What needs to be done: Given the listing below, the answer must be only the number of lines containing the string "ltac".

Working data:
(** [Number] reads back what [number_toString] prints. *)
Lemma to_number_number_toString x : to_number (number_toString x) = Some (round_double x).
Proof.
  destruct (Z.eq_dec x 0) as [->|Hx]; [reflexivity|].
  destruct (number_toString_shape x Hx) as (s & e & Hs & Hr & ->).
  rewrite round_double_sign, <- Hr. pose proof (pow10_pos e) as Hp.
  destruct (unsigned_digits_spec s ltac:(lia)) as (_ & Hd & Hl & _).
  destruct (Nat.le_gt_cases (String.length (unsigned_digits s) + e) 21) as [Hn|Hn].
  - rewrite format_decimal_plain by done.
    destruct (unsigned_digits_spec (s * 10 ^ Z.of_nat e) ltac:(nia)) as (_ & Hd' & _).
    rewrite to_number_numeral by (apply sgn_str_numeral, all_digits_numeral, Hd').
    rewrite parse_signed_digits by nia. simpl. by rewrite round_double_signed by nia.
  - unfold format_decimal.
    replace (Z.of_nat (String.length (unsigned_digits s) + e) <=? 21) with false
      by (symmetry; apply Z.leb_gt; lia).
    destruct (unsigned_digits_head s Hs) as (c & rest & Eds & Hc & Hrest).
    rewrite Eds in Hl |- *. cbn [String.length] in Hl |- *. destruct rest as [|c' rest'].
    + rewrite to_number_exp_nodot by (done || lia). rewrite <- Eds, parse_signed_digits by done.
      simpl. replace (Z.of_nat (S e) - 1) with (Z.of_nat e) by lia. apply signed_scale; lia.
    + rewrite to_number_exp_dot by (done || cbn [String.length]; lia).
      rewrite <- Eds, parse_signed_digits by done. simpl.
      replace (Z.of_nat (S (S (String.length rest' + e))) - 1 - Z.of_nat (S (String.length rest')))
        with (Z.of_nat e) by lia. apply signed_scale; lia.
Qed.

(** Below 10^21 the text is a plain numeral: a sign and digits. *)
Lemma number_toString_plain x :
  round_mag (Z.abs x) < 10 ^ 21 -> all_chars is_numeral_char (number_toString x) = true.
Proof.
  intros Hx. destruct (Z.eq_dec x 0) as [->|Hx0]; [reflexivity|].
  destruct (number_toString_shape x Hx0) as (s & e & Hs & Hr & ->).
  pose proof (pow10_pos e).
  assert (Hlt : s * 10 ^ Z.of_nat e < 10 ^ Z.of_nat 21).
  { destruct (Z.lt_ge_cases (s * 10 ^ Z.of_nat e) (10 ^ Z.of_nat 21)) as [|Hge]; [done|].
    pose proof (round_mag_mono (10 ^ Z.of_nat 21) (s * 10 ^ Z.of_nat e) ltac:(lia)) as Hm.
    replace (round_mag (10 ^ Z.of_nat 21)) with (10 ^ 21) in Hm by reflexivity. lia. }
  rewrite format_decimal_plain by (done || by apply digits_count_le).
  apply sgn_str_numeral, all_digits_numeral, (unsigned_digits_spec (s * 10 ^ Z.of_nat e) ltac:(nia)).
Qed.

Your response: 4